My fingers bleed words
that my lips cannot say.
When they try to trickle out,
I scowl and turn away.
It may not be contagious,
but it is a disease.
Holding myself deep inside,
it's getting hard to breathe.
Lies come so easy,
to cover up the truth.
It’s like my second nature,
grown from my very youth.
It’s deeper than conviction,
more earnest than a thought.
It’s my way
It’s my life
It is my disease.
Just venting a little--this is something I stuggle with literally every day. Tell me what you think.
Speaks to my soul.
Absolutely amazing poem. I love it. It has a great rhythm and I like your word choice.
great rhythm when read outloud
Beautiful, I absolutely love this. It's sad that you're going through this, and I understand where you're coming from. I do appreciate though, that you have shared yor emotions so beautifully, without a cry of self-pity. Remarkable work!
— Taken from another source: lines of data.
(* ===== verification/Proxies.v ===== *)
(** * Proxies: proxy/http, proxy/direct, proxy/ssh and the URL of proxy/shadowsocks

    The proxies that need no transport of their own.  [http] writes a CONNECT
    request with net/http and reads the response through a [bufio.Reader];
    both are modelled, the syntax of the response's header excepted.
    [ssh]'s client is golang.org/x/crypto/ssh, a parameter.  [neturl] is what
    net/url does to the parts of a URL the constructors read. *)

From S2P Require Import Prelude Net Conn Allocator Socks5 ShadowAEAD ShadowStream SSCore.
From S2P Require Import Metadata Statistic Tunnel Proxy.
From S2P Require Base64.
Import metadata statistic tunnel.

Open Scope Z_scope.

(** ** net/url *)

Module neturl.
Definition semicolon : byte := z2b 59.
Definition ampersand : byte := z2b 38.
Definition equals : byte := z2b 61.
Definition plus : byte := z2b 43.
Definition space : byte := z2b 32.

(** [strings.Split(s, c)]. *)
Fixpoint Split (c : byte) (s : gostring) : list gostring :=
  match s with
  | [] => [[]]
  | x :: r =>
      if bool_decide (x = c) then [] :: Split c r
      else match Split c r with
           | [] => [[x]]
           | h :: t => (x :: h) :: t
           end
  end.

Definition EscapeError : error := errorsNew "invalid URL escape".

(** [url.QueryUnescape]: "" with an error on a bad escape. *)
Fixpoint unescape (s : gostring) : option gostring :=
  match s with
  | [] => Some []
  | c :: r =>
      if bool_decide (c = percent) then
        match r with
        | h :: l :: r => h ← hex_value h; l ← hex_value l; cons (z2b (h * 16 + l)) <$> unescape r
        | _ => None
        end
      else cons (if bool_decide (c = plus) then space else c) <$> unescape r
  end.

Definition QueryUnescape (s : gostring) : gostring * err :=
  match unescape s with Some t => (t, None) | None => ([], Some EscapeError) end.

(** [shouldEscape(c, encodeUserPassword)], negated. *)
Definition unreserved (c : byte) : bool :=
  let x := b2z c in
  ((97 <=? x) && (x <=? 122)) || ((65 <=? x) && (x <=? 90)) || ((48 <=? x) && (x <=? 57)) ||
  existsb (Z.eqb x) [45; 46; 95; 126].
Definition userByte (c : byte) : bool :=
  unreserved c || existsb (Z.eqb (b2z c)) [36; 38; 43; 44; 59; 61].

Definition upperhex (x : Z) : byte := z2b (if x <? 10 then 48 + x else 55 + x).
Definition escapeByte (c : byte) : gostring := [percent; upperhex (b2z c / 16); upperhex (b2z c mod 16)].
Definition escapeUser (s : gostring) : gostring := mjoin ((fun c => if userByte c then [c] else escapeByte c) <$> s).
you just described my thoughts exactly, you're really talented
i love dis
i love dis
This practically describes me right now, great work, I like it.
It sounds like writers block. But yet again, there is a disease which no one acknowledges, and that is overcoming the fear to write what we feel, and it seems you can overcome that. You are a very talented person
This describes something I've struggled with for years; thank you for putting it into words. I hope we both heal someday.
It's very spiritual poem n i like the way u express it. Very deep. I like
A very deep message. I can definitely feel your emotion throughout this poem. Great work.
Very interesting. It seems to describe the urge to write- if that is it, then very accurate. On the plus side, this is how one becomes a good writer.
Your imagery is very good, especially in the first verse, and so is your rhythm. I am not so sure about the slant rhyme between disease and breath
Thanks so much for the comment! I just noticed I left the "e" off of "breathe" in that line. Does that help with the rhyme at all?
no, its just that 'disease' and 'breath' don't completely rhyme. When they only kind of rhyme, it is called a 'slant rhyme.' Usually if you are going to use it you use it continuously, having only one seems odd.
Of course, it is your work, so if you disagree, keep it. It still liked it anyway
nice but it's not good to lie it's like your lying to yourself sooner or later your start to belive it yourself
Wow, this is a very beautiful poem. In fact, out of all I can recall, this is my favorite. The most true to life. As a writer myself, I know and applaud the effort it must have taken to write this. Each time a writer makes a piece, he breaks off a piece of his heart for his readers to see. From this, I can tell that you must be a truly caring, empathetic and extremely talented person. Thank you for sharing this piece of you with us.
I can definitely relate...good write!
It's beautiful ;u;
Great poem! I hope you're okay!
I'm fine! It's something I'm really used to by now, so it doesn't bother me a lot. Thanks for reading.
your righting is lovely
strong connection threw emotion, nice work
I love this. As a writer and an artist I can totally relate to this awesome poem.
Wow, this really powerful! Nice job with the rhyming, too!
I almost thought I was reading about myself for a minuete there. Great poetry
I think I just found my new favorite poem.